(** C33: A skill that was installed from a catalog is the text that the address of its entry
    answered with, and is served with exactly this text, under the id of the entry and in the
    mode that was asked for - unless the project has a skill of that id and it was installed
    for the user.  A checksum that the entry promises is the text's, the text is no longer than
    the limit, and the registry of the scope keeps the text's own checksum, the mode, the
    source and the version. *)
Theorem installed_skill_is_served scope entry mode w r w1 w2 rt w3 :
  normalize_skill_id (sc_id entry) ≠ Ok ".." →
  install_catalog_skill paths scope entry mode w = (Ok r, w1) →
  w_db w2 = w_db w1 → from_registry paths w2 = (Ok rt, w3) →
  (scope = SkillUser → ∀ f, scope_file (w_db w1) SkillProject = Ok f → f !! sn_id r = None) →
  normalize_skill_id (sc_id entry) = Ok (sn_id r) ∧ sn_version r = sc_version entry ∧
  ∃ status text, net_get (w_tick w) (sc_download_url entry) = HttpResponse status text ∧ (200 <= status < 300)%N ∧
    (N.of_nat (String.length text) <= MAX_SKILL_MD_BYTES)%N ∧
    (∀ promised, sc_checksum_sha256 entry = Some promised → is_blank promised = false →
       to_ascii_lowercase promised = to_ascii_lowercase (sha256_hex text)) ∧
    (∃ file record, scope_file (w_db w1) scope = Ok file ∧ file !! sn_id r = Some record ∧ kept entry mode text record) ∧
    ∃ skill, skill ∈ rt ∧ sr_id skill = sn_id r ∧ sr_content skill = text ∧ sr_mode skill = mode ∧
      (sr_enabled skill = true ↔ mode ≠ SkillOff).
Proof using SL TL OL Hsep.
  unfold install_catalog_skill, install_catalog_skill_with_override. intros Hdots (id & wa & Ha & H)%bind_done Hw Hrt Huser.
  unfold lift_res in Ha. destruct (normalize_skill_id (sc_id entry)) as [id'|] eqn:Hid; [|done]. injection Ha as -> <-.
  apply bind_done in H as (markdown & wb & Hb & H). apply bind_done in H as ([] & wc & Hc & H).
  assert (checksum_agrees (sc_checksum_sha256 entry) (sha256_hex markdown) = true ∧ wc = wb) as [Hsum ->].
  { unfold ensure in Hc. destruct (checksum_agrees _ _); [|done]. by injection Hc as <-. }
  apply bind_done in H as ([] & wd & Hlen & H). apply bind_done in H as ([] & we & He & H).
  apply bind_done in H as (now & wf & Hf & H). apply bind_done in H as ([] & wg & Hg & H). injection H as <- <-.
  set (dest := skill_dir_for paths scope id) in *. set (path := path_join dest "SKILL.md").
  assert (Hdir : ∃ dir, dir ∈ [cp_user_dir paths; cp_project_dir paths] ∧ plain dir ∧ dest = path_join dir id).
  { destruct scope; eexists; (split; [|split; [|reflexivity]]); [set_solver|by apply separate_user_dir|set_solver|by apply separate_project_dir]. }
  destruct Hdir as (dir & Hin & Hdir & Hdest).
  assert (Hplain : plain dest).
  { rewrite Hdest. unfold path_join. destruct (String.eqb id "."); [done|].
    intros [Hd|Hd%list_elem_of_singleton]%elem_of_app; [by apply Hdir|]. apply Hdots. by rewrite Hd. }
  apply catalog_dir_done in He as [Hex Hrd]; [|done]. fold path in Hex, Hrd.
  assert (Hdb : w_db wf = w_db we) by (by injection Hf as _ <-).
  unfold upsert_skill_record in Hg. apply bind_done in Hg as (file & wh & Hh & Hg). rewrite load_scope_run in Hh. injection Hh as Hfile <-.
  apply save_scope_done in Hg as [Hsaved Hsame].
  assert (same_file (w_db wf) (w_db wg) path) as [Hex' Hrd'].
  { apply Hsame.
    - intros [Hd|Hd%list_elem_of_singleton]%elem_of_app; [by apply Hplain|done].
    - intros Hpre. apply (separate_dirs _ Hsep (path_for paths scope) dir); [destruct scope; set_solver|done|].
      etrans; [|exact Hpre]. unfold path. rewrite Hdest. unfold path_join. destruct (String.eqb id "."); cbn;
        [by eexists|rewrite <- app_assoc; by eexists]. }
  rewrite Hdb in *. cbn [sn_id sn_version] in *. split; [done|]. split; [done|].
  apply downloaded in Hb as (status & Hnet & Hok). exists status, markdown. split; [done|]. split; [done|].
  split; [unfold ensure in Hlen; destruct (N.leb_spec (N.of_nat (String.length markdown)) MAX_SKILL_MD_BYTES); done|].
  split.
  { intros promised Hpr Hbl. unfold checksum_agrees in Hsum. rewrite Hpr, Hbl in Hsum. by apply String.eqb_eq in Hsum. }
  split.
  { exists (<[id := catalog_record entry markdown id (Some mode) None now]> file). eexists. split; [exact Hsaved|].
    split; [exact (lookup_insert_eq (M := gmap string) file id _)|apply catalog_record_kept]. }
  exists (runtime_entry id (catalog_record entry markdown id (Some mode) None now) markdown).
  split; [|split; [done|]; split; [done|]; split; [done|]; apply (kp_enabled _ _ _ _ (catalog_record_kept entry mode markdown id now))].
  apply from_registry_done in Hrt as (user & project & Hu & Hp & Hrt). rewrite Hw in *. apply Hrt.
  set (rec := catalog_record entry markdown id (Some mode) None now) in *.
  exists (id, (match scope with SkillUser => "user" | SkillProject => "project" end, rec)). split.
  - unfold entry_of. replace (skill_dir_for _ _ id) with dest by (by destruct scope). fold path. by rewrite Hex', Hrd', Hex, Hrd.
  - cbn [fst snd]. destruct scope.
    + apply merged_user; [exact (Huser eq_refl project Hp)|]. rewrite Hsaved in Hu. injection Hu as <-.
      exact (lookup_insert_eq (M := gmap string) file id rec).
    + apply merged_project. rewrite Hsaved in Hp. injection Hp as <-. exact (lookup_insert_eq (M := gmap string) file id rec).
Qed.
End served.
=-=-=
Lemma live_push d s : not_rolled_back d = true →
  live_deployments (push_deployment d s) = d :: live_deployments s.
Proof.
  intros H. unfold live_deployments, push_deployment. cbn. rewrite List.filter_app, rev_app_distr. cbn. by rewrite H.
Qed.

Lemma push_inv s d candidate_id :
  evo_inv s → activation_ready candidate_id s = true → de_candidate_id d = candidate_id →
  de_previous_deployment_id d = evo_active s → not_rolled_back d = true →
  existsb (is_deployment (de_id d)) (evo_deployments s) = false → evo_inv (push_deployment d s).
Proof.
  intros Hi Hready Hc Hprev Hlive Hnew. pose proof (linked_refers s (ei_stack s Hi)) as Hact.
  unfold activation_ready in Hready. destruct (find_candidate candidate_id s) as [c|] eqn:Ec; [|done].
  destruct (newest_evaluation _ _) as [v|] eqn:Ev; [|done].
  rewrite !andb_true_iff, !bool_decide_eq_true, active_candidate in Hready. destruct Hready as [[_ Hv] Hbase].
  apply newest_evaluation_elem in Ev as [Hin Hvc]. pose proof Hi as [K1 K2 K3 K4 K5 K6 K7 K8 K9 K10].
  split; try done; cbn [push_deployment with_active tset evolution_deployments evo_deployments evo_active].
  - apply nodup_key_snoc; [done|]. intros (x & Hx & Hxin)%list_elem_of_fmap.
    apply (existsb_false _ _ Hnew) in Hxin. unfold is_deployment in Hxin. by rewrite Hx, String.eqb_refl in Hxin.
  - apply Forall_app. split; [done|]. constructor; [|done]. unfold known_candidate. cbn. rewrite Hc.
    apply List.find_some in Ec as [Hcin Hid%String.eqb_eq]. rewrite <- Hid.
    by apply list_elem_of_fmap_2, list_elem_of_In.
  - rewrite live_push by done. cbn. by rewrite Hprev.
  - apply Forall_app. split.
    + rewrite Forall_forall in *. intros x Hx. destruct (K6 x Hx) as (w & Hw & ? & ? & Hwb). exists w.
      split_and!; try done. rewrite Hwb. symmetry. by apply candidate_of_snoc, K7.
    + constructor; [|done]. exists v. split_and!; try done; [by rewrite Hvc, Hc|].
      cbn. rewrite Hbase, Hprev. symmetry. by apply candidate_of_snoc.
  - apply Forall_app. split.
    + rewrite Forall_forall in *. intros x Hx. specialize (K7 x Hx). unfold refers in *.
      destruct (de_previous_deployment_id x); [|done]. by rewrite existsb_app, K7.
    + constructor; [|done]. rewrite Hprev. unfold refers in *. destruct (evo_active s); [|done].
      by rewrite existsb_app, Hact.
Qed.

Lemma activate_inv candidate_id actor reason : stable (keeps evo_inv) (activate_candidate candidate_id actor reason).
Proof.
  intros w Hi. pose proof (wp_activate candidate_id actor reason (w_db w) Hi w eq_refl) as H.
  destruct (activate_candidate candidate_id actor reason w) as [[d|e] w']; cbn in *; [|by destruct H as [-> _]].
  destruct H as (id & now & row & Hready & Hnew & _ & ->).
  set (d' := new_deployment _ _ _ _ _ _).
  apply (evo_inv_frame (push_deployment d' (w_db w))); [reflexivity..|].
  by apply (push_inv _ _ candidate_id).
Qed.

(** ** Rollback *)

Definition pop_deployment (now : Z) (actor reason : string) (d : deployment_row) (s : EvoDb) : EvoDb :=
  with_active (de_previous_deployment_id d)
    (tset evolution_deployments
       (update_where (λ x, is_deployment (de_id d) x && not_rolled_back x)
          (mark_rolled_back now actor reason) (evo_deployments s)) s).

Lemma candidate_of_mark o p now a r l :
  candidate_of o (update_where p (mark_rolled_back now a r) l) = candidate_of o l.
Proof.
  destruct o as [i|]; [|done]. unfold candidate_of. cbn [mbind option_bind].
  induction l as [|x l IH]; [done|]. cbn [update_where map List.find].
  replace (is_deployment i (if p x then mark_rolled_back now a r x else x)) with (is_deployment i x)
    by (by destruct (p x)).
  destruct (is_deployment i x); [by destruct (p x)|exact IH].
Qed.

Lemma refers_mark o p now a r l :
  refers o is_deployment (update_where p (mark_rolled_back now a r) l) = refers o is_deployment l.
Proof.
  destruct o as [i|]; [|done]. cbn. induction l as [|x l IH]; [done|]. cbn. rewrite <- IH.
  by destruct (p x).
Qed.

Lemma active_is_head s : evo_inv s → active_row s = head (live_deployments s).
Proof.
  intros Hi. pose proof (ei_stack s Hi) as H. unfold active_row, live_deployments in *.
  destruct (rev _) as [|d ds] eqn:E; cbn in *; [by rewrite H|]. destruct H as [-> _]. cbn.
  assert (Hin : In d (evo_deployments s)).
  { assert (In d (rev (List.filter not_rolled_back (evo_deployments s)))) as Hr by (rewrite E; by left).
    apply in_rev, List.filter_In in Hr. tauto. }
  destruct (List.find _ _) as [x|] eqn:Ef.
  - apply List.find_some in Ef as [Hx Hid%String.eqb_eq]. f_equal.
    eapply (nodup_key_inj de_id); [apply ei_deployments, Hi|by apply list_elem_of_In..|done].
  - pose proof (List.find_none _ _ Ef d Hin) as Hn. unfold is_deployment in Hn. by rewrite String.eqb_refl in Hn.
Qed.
=-=-=
### Task description
Reproducing the whole listing above is not the task. Copy exactly only the lines from the one with "Theorem installed_skill_is_served scope" to the one with "(N.of_nat (String.length text)", both kept.

### Result
Theorem installed_skill_is_served scope entry mode w r w1 w2 rt w3 :
  normalize_skill_id (sc_id entry) ≠ Ok ".." →
  install_catalog_skill paths scope entry mode w = (Ok r, w1) →
  w_db w2 = w_db w1 → from_registry paths w2 = (Ok rt, w3) →
  (scope = SkillUser → ∀ f, scope_file (w_db w1) SkillProject = Ok f → f !! sn_id r = None) →
  normalize_skill_id (sc_id entry) = Ok (sn_id r) ∧ sn_version r = sc_version entry ∧
  ∃ status text, net_get (w_tick w) (sc_download_url entry) = HttpResponse status text ∧ (200 <= status < 300)%N ∧
    (N.of_nat (String.length text) <= MAX_SKILL_MD_BYTES)%N ∧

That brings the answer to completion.